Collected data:
↓

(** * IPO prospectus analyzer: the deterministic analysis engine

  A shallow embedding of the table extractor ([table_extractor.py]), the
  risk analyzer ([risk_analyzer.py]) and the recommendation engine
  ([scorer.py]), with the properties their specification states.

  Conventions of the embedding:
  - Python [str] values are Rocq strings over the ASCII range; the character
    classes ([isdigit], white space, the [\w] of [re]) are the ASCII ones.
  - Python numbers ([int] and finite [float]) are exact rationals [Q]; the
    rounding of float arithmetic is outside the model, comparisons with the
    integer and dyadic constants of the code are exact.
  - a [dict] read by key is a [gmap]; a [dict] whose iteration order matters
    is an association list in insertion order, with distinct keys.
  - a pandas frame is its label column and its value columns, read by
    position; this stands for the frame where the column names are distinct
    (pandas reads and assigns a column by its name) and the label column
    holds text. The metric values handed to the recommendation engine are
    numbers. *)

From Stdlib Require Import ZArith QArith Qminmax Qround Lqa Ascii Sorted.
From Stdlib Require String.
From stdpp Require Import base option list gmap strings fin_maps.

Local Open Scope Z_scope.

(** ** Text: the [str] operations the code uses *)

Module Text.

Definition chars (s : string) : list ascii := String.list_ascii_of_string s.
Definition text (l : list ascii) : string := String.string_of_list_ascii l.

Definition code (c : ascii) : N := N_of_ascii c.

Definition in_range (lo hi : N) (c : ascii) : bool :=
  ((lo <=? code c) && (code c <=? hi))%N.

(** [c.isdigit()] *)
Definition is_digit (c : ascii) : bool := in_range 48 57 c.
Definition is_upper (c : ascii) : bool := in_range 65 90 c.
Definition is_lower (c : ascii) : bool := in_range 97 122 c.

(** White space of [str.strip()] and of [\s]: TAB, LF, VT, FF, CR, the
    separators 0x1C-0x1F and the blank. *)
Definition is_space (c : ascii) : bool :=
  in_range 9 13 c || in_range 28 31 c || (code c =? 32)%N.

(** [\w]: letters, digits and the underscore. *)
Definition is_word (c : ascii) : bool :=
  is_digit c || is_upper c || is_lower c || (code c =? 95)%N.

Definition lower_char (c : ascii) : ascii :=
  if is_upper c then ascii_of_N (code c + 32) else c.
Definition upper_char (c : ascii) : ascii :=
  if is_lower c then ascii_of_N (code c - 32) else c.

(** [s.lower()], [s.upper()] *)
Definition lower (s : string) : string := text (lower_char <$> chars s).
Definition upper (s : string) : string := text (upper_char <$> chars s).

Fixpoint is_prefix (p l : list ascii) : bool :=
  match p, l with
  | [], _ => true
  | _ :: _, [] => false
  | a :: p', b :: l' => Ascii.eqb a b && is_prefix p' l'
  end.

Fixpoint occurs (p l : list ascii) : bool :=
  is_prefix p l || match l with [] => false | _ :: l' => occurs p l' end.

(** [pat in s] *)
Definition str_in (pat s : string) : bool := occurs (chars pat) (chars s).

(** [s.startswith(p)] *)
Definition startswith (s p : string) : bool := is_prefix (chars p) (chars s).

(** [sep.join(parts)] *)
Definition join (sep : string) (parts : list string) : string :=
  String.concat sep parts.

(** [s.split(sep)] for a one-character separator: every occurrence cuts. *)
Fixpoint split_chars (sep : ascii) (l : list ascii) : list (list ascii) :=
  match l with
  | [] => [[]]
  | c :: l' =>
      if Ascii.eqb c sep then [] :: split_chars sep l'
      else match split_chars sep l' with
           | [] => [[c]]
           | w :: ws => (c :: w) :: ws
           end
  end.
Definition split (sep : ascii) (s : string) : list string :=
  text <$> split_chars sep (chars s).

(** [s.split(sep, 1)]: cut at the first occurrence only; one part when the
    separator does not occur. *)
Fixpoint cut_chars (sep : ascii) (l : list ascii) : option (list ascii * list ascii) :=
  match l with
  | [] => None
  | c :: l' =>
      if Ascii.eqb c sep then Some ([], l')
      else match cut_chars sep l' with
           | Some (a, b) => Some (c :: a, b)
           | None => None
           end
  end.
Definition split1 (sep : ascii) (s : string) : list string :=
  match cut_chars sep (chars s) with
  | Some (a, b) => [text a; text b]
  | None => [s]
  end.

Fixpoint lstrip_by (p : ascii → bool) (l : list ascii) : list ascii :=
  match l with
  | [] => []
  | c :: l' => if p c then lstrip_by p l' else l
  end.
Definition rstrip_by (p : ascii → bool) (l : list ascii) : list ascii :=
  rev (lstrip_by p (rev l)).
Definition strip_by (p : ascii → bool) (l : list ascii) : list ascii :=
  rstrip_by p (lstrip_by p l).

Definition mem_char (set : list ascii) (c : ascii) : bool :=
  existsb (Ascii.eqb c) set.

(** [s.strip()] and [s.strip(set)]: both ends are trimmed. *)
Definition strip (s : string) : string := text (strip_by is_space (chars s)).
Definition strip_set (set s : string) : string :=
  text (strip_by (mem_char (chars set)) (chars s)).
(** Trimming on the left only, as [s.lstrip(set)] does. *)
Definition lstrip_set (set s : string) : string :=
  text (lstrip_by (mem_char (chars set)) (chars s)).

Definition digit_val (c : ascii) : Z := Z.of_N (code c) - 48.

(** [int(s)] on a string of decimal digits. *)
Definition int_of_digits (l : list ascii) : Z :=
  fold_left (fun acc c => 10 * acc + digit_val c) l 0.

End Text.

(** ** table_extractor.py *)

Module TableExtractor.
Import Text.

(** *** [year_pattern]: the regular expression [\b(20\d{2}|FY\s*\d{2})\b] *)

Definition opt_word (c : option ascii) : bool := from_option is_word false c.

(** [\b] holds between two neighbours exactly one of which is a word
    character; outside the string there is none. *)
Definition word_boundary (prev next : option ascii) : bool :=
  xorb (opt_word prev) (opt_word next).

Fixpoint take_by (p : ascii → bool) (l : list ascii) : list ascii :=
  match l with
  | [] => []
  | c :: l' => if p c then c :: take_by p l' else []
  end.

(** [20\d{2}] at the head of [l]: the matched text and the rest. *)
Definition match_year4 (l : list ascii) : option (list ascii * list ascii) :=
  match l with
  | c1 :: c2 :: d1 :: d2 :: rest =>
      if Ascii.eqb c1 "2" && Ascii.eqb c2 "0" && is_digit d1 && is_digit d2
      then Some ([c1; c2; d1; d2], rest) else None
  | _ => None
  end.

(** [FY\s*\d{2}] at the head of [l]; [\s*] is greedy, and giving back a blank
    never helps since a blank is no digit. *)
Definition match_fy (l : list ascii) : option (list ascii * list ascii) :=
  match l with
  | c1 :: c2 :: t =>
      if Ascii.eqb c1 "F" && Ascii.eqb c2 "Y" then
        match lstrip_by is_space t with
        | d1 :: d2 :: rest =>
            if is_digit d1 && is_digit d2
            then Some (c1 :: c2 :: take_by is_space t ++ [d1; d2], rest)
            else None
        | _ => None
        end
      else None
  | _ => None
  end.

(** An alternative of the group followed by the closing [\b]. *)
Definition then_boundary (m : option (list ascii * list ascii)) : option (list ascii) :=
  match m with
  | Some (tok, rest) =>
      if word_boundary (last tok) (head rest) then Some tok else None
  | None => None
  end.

↑
↓

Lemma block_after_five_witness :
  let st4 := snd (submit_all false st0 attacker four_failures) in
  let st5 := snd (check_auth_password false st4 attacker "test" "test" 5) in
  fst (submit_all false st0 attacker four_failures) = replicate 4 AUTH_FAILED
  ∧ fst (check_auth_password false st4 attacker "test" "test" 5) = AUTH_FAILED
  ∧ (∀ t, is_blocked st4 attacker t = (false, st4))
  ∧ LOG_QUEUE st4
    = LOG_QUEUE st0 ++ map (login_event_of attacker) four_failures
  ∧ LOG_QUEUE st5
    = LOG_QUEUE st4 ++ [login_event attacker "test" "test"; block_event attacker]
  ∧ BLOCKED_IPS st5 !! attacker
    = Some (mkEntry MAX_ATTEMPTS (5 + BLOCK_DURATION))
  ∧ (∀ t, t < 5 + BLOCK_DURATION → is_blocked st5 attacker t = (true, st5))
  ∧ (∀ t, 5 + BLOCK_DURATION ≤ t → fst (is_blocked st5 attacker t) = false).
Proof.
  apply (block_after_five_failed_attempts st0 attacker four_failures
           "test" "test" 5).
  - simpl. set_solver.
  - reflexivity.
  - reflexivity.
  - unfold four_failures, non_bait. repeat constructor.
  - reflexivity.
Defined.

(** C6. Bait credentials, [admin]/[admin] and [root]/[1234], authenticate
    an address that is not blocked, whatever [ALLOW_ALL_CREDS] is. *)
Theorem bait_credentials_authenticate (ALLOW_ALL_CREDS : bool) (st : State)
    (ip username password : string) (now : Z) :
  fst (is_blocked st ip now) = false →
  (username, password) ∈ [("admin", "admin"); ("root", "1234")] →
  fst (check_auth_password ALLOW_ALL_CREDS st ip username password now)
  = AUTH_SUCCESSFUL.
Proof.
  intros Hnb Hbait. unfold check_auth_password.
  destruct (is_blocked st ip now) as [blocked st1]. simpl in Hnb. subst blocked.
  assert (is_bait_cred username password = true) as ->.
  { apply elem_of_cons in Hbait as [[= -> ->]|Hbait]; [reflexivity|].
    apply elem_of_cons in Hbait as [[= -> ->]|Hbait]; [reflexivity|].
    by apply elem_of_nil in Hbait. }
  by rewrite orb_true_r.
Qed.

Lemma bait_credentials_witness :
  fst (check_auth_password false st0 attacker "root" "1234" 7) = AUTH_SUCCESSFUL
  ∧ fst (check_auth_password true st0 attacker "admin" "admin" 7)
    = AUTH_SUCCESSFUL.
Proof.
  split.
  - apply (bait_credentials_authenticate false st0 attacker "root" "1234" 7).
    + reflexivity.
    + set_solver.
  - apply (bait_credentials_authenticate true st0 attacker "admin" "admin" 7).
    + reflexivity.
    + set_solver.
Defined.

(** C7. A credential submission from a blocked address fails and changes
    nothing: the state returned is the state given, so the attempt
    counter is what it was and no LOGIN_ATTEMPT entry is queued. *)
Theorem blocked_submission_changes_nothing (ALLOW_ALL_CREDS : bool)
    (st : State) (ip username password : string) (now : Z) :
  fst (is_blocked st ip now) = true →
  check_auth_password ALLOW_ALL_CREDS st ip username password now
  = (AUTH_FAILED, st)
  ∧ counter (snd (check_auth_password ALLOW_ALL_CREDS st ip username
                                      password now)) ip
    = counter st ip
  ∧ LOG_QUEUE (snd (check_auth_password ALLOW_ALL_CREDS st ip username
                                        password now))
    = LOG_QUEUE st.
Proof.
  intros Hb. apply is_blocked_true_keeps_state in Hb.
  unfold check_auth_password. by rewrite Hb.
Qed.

↑
↓

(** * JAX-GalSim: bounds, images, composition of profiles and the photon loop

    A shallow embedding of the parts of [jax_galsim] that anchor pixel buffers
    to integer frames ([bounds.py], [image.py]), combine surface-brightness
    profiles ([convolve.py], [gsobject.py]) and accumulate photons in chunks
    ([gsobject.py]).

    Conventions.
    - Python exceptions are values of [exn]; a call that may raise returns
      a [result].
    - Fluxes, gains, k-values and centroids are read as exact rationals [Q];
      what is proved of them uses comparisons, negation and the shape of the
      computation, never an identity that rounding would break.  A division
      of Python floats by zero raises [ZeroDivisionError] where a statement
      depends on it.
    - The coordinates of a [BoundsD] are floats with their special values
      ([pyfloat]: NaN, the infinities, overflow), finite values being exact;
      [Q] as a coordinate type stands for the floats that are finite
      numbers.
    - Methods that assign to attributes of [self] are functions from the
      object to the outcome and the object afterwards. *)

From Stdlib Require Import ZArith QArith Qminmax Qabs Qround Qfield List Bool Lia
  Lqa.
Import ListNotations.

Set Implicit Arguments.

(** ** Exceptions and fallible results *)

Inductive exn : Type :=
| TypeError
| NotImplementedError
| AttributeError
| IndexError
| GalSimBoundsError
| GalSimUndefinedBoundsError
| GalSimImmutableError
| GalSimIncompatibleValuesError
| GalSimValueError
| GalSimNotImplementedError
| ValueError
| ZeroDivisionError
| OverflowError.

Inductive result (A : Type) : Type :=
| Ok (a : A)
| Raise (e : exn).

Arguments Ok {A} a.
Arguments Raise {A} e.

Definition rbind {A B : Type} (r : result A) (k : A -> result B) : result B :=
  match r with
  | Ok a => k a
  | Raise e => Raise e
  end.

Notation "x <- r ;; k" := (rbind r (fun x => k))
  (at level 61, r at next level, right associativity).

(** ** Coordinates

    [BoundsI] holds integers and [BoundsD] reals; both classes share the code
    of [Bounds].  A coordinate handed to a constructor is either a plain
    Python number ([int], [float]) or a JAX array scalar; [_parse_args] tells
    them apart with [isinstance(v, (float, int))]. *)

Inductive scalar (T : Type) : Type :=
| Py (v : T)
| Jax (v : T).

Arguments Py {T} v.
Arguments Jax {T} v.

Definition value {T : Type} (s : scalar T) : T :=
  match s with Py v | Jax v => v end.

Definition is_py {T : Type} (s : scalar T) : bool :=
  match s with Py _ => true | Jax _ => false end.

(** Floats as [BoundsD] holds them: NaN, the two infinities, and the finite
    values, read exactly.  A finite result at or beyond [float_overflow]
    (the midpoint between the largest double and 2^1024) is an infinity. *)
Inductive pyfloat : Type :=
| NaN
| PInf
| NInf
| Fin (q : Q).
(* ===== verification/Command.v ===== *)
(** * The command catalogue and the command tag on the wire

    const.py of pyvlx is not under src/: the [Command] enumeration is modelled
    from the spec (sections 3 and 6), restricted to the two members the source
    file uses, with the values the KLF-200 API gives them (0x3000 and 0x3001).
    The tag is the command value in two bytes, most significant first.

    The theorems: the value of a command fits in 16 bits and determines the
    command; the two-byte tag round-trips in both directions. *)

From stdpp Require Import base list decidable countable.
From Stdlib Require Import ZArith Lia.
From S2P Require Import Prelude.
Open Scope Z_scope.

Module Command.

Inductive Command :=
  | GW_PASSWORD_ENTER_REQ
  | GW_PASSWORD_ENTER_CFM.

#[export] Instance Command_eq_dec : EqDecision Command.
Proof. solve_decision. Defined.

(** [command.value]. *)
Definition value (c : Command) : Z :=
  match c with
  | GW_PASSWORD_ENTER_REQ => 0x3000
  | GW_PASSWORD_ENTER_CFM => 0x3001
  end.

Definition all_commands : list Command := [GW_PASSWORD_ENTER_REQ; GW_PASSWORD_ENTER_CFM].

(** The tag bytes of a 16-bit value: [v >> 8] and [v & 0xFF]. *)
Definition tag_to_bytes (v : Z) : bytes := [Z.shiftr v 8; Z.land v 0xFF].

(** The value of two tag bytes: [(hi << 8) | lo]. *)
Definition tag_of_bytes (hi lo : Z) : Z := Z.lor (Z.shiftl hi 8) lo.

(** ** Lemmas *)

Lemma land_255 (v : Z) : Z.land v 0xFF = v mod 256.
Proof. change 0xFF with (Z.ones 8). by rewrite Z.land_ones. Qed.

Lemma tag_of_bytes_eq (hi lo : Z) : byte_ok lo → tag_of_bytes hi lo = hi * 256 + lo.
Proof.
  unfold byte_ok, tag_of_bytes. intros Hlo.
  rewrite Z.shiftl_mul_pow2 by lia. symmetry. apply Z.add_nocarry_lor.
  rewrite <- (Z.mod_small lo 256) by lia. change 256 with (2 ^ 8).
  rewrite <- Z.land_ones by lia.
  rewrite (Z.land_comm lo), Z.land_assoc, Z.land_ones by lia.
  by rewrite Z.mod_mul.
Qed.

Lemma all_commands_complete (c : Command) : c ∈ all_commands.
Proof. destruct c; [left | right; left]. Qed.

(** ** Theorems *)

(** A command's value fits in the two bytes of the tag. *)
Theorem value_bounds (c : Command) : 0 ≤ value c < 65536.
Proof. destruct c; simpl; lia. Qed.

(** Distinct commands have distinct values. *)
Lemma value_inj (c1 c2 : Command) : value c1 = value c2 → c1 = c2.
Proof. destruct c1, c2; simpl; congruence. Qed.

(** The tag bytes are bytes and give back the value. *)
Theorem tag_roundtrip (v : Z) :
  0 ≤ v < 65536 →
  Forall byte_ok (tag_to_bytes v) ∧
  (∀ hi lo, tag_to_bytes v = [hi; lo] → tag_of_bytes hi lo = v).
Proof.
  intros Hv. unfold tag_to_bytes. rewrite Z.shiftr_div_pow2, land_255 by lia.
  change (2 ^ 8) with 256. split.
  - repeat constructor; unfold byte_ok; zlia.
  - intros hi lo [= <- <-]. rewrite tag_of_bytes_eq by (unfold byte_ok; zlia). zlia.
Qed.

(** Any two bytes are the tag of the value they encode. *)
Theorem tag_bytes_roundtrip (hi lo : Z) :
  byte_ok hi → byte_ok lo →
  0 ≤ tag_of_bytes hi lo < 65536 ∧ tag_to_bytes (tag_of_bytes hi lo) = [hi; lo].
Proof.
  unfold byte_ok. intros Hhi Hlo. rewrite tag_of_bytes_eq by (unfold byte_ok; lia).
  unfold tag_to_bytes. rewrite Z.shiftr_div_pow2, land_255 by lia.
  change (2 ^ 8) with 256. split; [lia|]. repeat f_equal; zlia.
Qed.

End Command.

↑

Required action:
What is needed is every line from the data above that includes the string "Stdlib", copied out.

Task result:
From Stdlib Require Import ZArith QArith Qminmax Qround Lqa Ascii Sorted.
From Stdlib Require String.
From Stdlib Require Import ZArith QArith Qminmax Qabs Qround Qfield List Bool Lia
From Stdlib Require Import ZArith Lia.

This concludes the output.